→ **ACTION ITEM**
Find how many lines below hold "Require", then state that number by itself.

:: DATA SHOWN

(** * NeuroLens: the trend-and-scoring aggregation engine

    A shallow embedding of the computations behind the detection-results,
    wellness-plan and wearable-data API routes, together with the record
    store they talk to, and the properties the specification states about
    them.

    Numbers.  A JavaScript number is an IEEE-754 double.  This development
    idealises the finite doubles as exact rationals ([Q]) and keeps the
    non-finite values ([NaN], the two infinities) that the arithmetic of the
    routes can produce: rounding error of binary64 is outside the model,
    the behaviour of [0 / 0], of comparisons with [NaN] and of [!==] is in
    it.  Signed zeros are not distinguished.  Numbers read from a row or a
    request body ([confidence_score], [value]) are finite.

    Store.  The hosted database is a record of tables; a request sees it
    through calls that either answer or report an error, as decided by the
    request's environment.  One clock reading serves a whole request, for
    [Date.now()] and for the [created_at] default of an inserted row. *)

From Stdlib Require Import ZArith QArith Qround Qabs List String Ascii Bool Arith.
From Stdlib Require Import Lia Lqa Permutation Sorted.
Import ListNotations.

Local Open Scope Z_scope.

(* ------------------------------------------------------------------ *)
(** ** JavaScript numbers *)
(* ------------------------------------------------------------------ *)

Module Js.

::::

→ **EXERCISE OUTPUT**
2